Task goal:
Could you return every line of the records below that contains the word "lines"?

Data for this task:
(** ** What a forecast pays *)

Lemma payments_times m s notional sign o times : forall index c ps c',
  payments_from pow erf m s notional sign o index times c = (Ok ps, c') -> map settlement_time ps = times /\ Forall (fun p => p_symbol p = s) ps.
Proof.
  induction times as [|t times IH]; intros index c ps c' H; simpl in H; [by injection H as <- _|].
  unfold m_bind in H. destruct (payment _ _ _ _ _ _ _ _ _ c) as [[p|] c1] eqn:Ep; [|done].
  destruct (payments_from _ _ _ _ _ _ _ _ _ c1) as [[ps'|] c2] eqn:Eps; [|done].
  injection H as <- _. apply IH in Eps as [<- Hs].
  assert (settlement_time p = t /\ p_symbol p = s) as [Et Hp]; [|by rewrite map_cons, Et; split; [|constructor]].
  unfold payment, m_bind, m_lift, m_ret in Ep. by repeat (case_match; simplify_eq; try done).
Qed.

(** A forecast always ends.  A valid one has a history and pays each settlement of its
    horizon once, in order; an invalid one pays nothing and says why. *)
Theorem forecast_pays_each_settlement m symbol decision horizon notional direction c :
  match fst (forecast pow erf m symbol decision horizon notional direction c) with
  | Err _ => True
  | Ok None => False
  | Ok (Some f) =>
      if valid f then
        exists delta c1 times c2, 0 < sample_count f /\ timedelta_of_hours horizon = Ok delta /\
          settlements_between (f_symbol f) decision (decision + delta) 1000 c1 = (Ok (Some times), c2) /\
          map settlement_time (payments f) = times /\
          (reason_codes f = [] \/ times = [] /\ reason_codes f = ["no_settlement_in_horizon"])
      else payments f = [] /\ reason_codes f <> []
  end.
Proof.
  unfold forecast, forecast_from, m_bind, m_lift. set (s := upper (strip symbol)).
  destruct (if nonempty s then _ else _) as [h|]; [|done].
  destruct ((if nonempty s then interval_hours s else m_ret 8) c) as [[hours|] c1]; [|done].
  case_bool_decide as Er; cbn [negb].
  - apply app_nil in Er as [_ Er]. apply reason_if_nil, bool_decide_eq_false in Er.
    destruct (outlook_of pow m h) as [o|]; [|done].
    destruct (timedelta_of_hours horizon) as [d|] eqn:Ed; [|done]. destruct (plus_delta decision d) as [e|] eqn:Ee; [|done].
    assert (e = decision + d) as -> by (unfold plus_delta in Ee; by destruct (_ && _); [injection Ee|]).
    destruct (settlements_between s decision (decision + d) 1000 c1) as [[[times|]|] c2] eqn:Es; try done;
      [|by pose proof (settlements_never_stuck s decision (decision + d) 1000 c1) as Hn; rewrite Es in Hn].
    destruct times as [|t times]; [cbn; exists d, c1, [], c2; split_and!; try done; [lia|by right]|].
    destruct (payments_from _ _ _ _ _ _ _ _ _ c2) as [[ps|] c3] eqn:Ep; [|done].
    apply payments_times in Ep as [Ht _]. cbn. exists d, c1, (t :: times), c2. split_and!; try done; [lia|by left].
  - cbn. split; [done|]. by rewrite dedupe_from_nil_iff.
Qed.
End look_ahead.
(** * Conformer energies notebook: collation and per-molecule energy report

    A shallow embedding of the two code cells of
    [examples/conformer_energies/conformer_energies.ipynb] that carry logic:
    the conformer collation loop (notebook lines 64-80) and the
    per-molecule minimisation and report loop (lines 134-186).

    Python objects are shared and mutated in place, so [Molecule] objects
    live in a store indexed by locations; the lists [loaded_molecules] and
    [molecules] hold locations.  The numerical collaborators (OpenMM, RDKit,
    the force field, float formatting) and the file system's naming of files
    form the interface [Collaborators]. *)

From Stdlib Require Import Ascii String.
From stdpp Require Import gmap strings pretty list fin_maps.

(** * Definitions *)

(** ** Python strings *)

(** [sep.join(fields)] *)
Fixpoint join (sep : string) (fields : list string) : string :=
  match fields with
  | [] => ""
  | [f] => f
  | f :: rest => f +:+ sep +:+ join sep rest
  end.

(** [''.join(parts)]: the text produced by successive [write] calls. *)
Fixpoint concat_str (parts : list string) : string :=
  match parts with
  | [] => ""
  | p :: rest => p +:+ concat_str rest
  end.

(** Number of occurrences of a character in a string. *)
Fixpoint count_char (c : ascii) (s : string) : nat :=
  match s with
  | EmptyString => 0
  | String a s' => (if decide (a = c) then 1 else 0) + count_char c s'
  end.

Definition comma : ascii := ","%char.
Definition newline : ascii := Ascii.ascii_of_nat 10.
Definition nl : string := String newline EmptyString.

(** ** Names and lines of the report files *)

(** Line 153. *)
Definition header : list string :=
  ["Conformer"; "Initial PE (kcal/mol)"; "Minimized PE (kcal/mol)";
   "RMS between initial and minimized conformer (Angstrom)"].

(** Line 175. *)
Definition sdf_path (molecule_name : string) (index : nat) : string :=
  molecule_name +:+ "_conf" +:+ pretty index +:+ "_minimized.sdf".

(** Line 182. *)
Definition csv_path (molecule_name : string) : string :=
  molecule_name +:+ ".csv".

(** Line 184: [','.join(line)+'\n'] *)
Definition csv_line (line : list string) : string := join "," line +:+ nl.

(** The text of the report of a molecule (lines 182-184). *)
Definition csv_text (output : list (list string)) : string :=
  concat_str (map csv_line output).

(** ** Data model *)

(** Locations of [Molecule] objects in the store. *)
Definition loc : Type := nat.

(** The fields of a [Molecule] object the notebook reads or writes, over
    the types of chemical graphs and of coordinate arrays.  [_conformers] is
    [None] until the first conformer is added, and the notebook resets it to
    [None] on the working copy. *)
Record Molecule (Graph Coords : Type) : Type := mkMolecule {
  name : string;
  graph : Graph;
  _conformers : option (list Coords)
}.
Global Arguments mkMolecule {Graph Coords} name graph _conformers.
Global Arguments name {Graph Coords} m.
Global Arguments graph {Graph Coords} m.
Global Arguments _conformers {Graph Coords} m.
(** The module-level [recentMutations: Map<string, Date>], a date being
    its millisecond instant. *)
Abbreviation MutationLog := (gmap string Z).

(** [checkCooldown(operation, cooldownMs = 60000)], reading the clock at
    [now]. *)
Definition checkCooldown (operation : string) (cooldownMs : option Z)
    (now : Z) (recentMutations : MutationLog) : CooldownResult :=
  let cooldownMs := default 60000 cooldownMs in
  match recentMutations !! "critical" with
  | None => {| allowed := true; remainingMs := 0 |}
  | Some lastMutation =>
      let elapsed := now - lastMutation in
      if elapsed >=? cooldownMs
      then {| allowed := true; remainingMs := 0 |}
      else {| allowed := false; remainingMs := cooldownMs - elapsed |}
  end.

(** [recordCriticalMutation()], reading the clock at [now]. *)
Definition recordCriticalMutation (now : Z) (recentMutations : MutationLog)
    : MutationLog :=
  <["critical" := now]> recentMutations.

(** The log after the process recorded critical mutations at the instants
    [times], oldest first, starting from the empty map the module creates. *)
Definition logAfter (times : list Z) : MutationLog :=
  fold_left (fun m t => recordCriticalMutation t m) times ∅.

End Approval.

(** ** JavaScript [Map] and [Set] in insertion order *)

Module JsMap.

Section WithValue.
Context {V : Type}.

(** [m.get(k)] *)
Fixpoint mget (k : string) (m : list (string * V)) : option V :=
  match m with
  | [] => None
  | (k', v) :: m' => if String.eqb k k' then Some v else mget k m'
  end.

(** [m.has(k)] *)
Definition mhas (k : string) (m : list (string * V)) : bool :=
  match mget k m with Some _ => true | None => false end.

(** [m.set(k, v)]: an existing key keeps its place, a new key goes last. *)
Fixpoint mset (k : string) (v : V) (m : list (string * V)) : list (string * V) :=
  match m with
  | [] => [(k, v)]
  | (k', v') :: m' =>
      if String.eqb k k' then (k, v) :: m' else (k', v') :: mset k v m'
  end.

(** [m.delete(k)] *)
Definition mdelete (k : string) (m : list (string * V)) : list (string * V) :=
  List.filter (fun kv => negb (String.eqb k (fst kv))) m.

(** [Array.from(m.values())] *)
Definition mvalues (m : list (string * V)) : list V := List.map snd m.

End WithValue.

(** [s.add(x)] on a [Set<string>]. *)
Definition sadd (x : string) (s : list string) : list string :=
  if JsString.mem x s then s else s ++ [x].

(** [s.delete(x)] on a [Set<string>]. *)
Definition sdelete (x : string) (s : list string) : list string :=
  List.filter (fun y => negb (String.eqb x y)) s.

End JsMap.

(** ** Service dependency graph (knowledge/store/graph-store.ts) *)

Module Graph.
Import JsString JsMap.

Inductive ServiceType := service | database | cache | queue | external | infrastructure.
Inductive Tier := tier_critical | tier_high | tier_medium | tier_low.
Inductive EdgeType := sync | async | edge_database | edge_cache | edge_queue | edge_external.
Inductive Criticality := critical | degraded | optional.

(** A [Date] is its millisecond instant. [metadata] is kept as the list of
    its entries, values serialized. *)
Record ServiceNode := {
  id : string;
  name : string;
  type : ServiceType;
  team : option string;
  owner : option string;
  tier : option Tier;
  repository : option string;
  documentation : option string;
  runbooks : option (list string);
  tags : list string;
  metadata : list (string * string);
  createdAt : Z;
  updatedAt : Z
}.

Record DependencyEdge := {
  edge_id : string;
  source : string;
  target : string;
  edge_type : EdgeType;
  protocol : option string;
  criticality : Criticality;
  description : option string;
  edge_metadata : list (string * string)
}.

Record ImpactPath := {
  impact_source : string;
  affected : string;
  path : list string;
  hops : nat;
  impact_criticality : Criticality
}.

(** The four private maps of [ServiceGraph]. *)
Record ServiceGraph := {
  nodes : list (string * ServiceNode);
  edges : list (string * DependencyEdge);
  outgoing : list (string * list string);
  incoming : list (string * list string)
}.

(** [new ServiceGraph()] *)
Definition empty : ServiceGraph :=
  {| nodes := []; edges := []; outgoing := []; incoming := [] |}.

(** [addService(service)], the clock read at [now]. The spread
    [{...service, createdAt: now, updatedAt: now}] overwrites whatever
    timestamps the argument carries. *)
Definition addService (service : ServiceNode) (now : Z) (g : ServiceGraph)
    : ServiceGraph :=
  let node := {| id := id service; name := name service; type := type service;
                 team := team service; owner := owner service; tier := tier service;
                 repository := repository service;
                 documentation := documentation service;
                 runbooks := runbooks service; tags := tags service;
                 metadata := metadata service;
                 createdAt := now; updatedAt := now |} in
  {| nodes := mset (id service) node (nodes g);
     edges := edges g;
     outgoing := if mhas (id service) (outgoing g) then outgoing g
                 else mset (id service) [] (outgoing g);
     incoming := if mhas (id service) (incoming g) then incoming g
                 else mset (id service) [] (incoming g) |}.

(** [getService(id)] *)
Definition getService (i : string) (g : ServiceGraph) : option ServiceNode :=
  mget i (nodes g).

(** The edge id [`${source}->${target}`]. *)
Definition edgeId (src tgt : string) : string := src +:+ "->" +:+ tgt.

(** [addDependency(edge)]: the id is recomputed from the end points. *)
Definition addDependency (edge : DependencyEdge) (g : ServiceGraph) : ServiceGraph :=
  let i := edgeId (source edge) (target edge) in
  let fullEdge := {| edge_id := i; source := source edge; target := target edge;
                     edge_type := edge_type edge; protocol := protocol edge;
                     criticality := criticality edge;
                     description := description edge;
                     edge_metadata := edge_metadata edge |} in
  let out0 := if mhas (source edge) (outgoing g) then outgoing g
              else mset (source edge) [] (outgoing g) in
  let out1 := mset (source edge)
                (sadd i (default [] (mget (source edge) out0))) out0 in
  let in0 := if mhas (target edge) (incoming g) then incoming g
             else mset (target edge) [] (incoming g) in
  let in1 := mset (target edge)
               (sadd i (default [] (mget (target edge) in0))) in0 in
  {| nodes := nodes g; edges := mset i fullEdge (edges g);
     outgoing := out1; incoming := in1 |}.

(** [getDependency(source, target)] *)
Definition getDependency (src tgt : string) (g : ServiceGraph)
    : option DependencyEdge :=
  mget (edgeId src tgt) (edges g).

(** [getAllServices()] and [getAllEdges()] *)
Definition getAllServices (g : ServiceGraph) : list ServiceNode := mvalues (nodes g).
Definition getAllEdges (g : ServiceGraph) : list DependencyEdge := mvalues (edges g).

(** The table [order] of [mergeCriticality]. *)
Definition order (c : Criticality) : Z :=
  match c with critical => 0 | degraded => 1 | optional => 2 end.

(** [mergeCriticality(a, b)] *)
Definition mergeCriticality (a b : Criticality) : Criticality :=
  if order a <=? order b then a else b.

(** [paths.sort((a, b) => a.hops - b.hops)]: the sort is stable, so it is
    the insertion of each path before the first later path with at least
    as many hops. *)
Fixpoint insertByHops (p : ImpactPath) (l : list ImpactPath) : list ImpactPath :=
  match l with
  | [] => [p]
  | q :: l' => if Nat.leb (hops p) (hops q) then p :: q :: l'
               else q :: insertByHops p l'
  end.

Definition sortByHops (l : list ImpactPath) : list ImpactPath :=
  fold_right insertByHops [] l.

(** The closure [traverse] of [getUpstreamImpact] ([up = true], over
    [incoming], stepping to the edge's source) and of [getDownstreamImpact]
    ([up = false], over [outgoing], stepping to the edge's target). The
    shared [paths] and [visited] are threaded as a pair. [budget] is
    [maxDepth + 1 - depth], so [budget = 0] is the test [depth > maxDepth]. *)
Fixpoint traverse (g : ServiceGraph) (up : bool) (serviceId : string)
    (budget : nat) (current : string) (path : list string)
    (crit : Criticality) (st : list ImpactPath * list string)
    : list ImpactPath * list string :=
  match budget with
  | O => st
  | S budget' =>
      if mem current (snd st) then st
      else
        let edgeIds := default [] (mget current (if up then incoming g else outgoing g)) in
        fold_left
          (fun st eid =>
             match mget eid (edges g) with
             | None => st
             | Some edge =>
                 let next := if up then source edge else target edge in
                 let newPath := path ++ [next] in
                 let newCriticality := mergeCriticality crit (criticality edge) in
                 let pushed :=
                   (fst st ++ [{| impact_source := serviceId; affected := next;
                                  path := newPath; hops := List.length newPath;
                                  impact_criticality := newCriticality |}],
                    snd st) in
                 traverse g up serviceId budget' next newPath newCriticality pushed
             end)
          edgeIds (fst st, sadd current (snd st))
  end.

(** [getUpstreamImpact(serviceId, maxDepth = 5)] *)
Definition getUpstreamImpact (g : ServiceGraph) (serviceId : string)
    (maxDepth : option Z) : list ImpactPath :=
  let maxDepth := default 5 maxDepth in
  sortByHops (fst (traverse g true serviceId (Z.to_nat (maxDepth + 1))
                     serviceId [serviceId] critical ([], []))).

(** [getDownstreamImpact(serviceId, maxDepth = 5)] *)
Definition getDownstreamImpact (g : ServiceGraph) (serviceId : string)
    (maxDepth : option Z) : list ImpactPath :=
  let maxDepth := default 5 maxDepth in
  sortByHops (fst (traverse g false serviceId (Z.to_nat (maxDepth + 1))
                     serviceId [serviceId] critical ([], []))).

Task response:
    the conformer collation loop (notebook lines 64-80) and the
    per-molecule minimisation and report loop (lines 134-186).
(** ** Names and lines of the report files *)
(** The text of the report of a molecule (lines 182-184). *)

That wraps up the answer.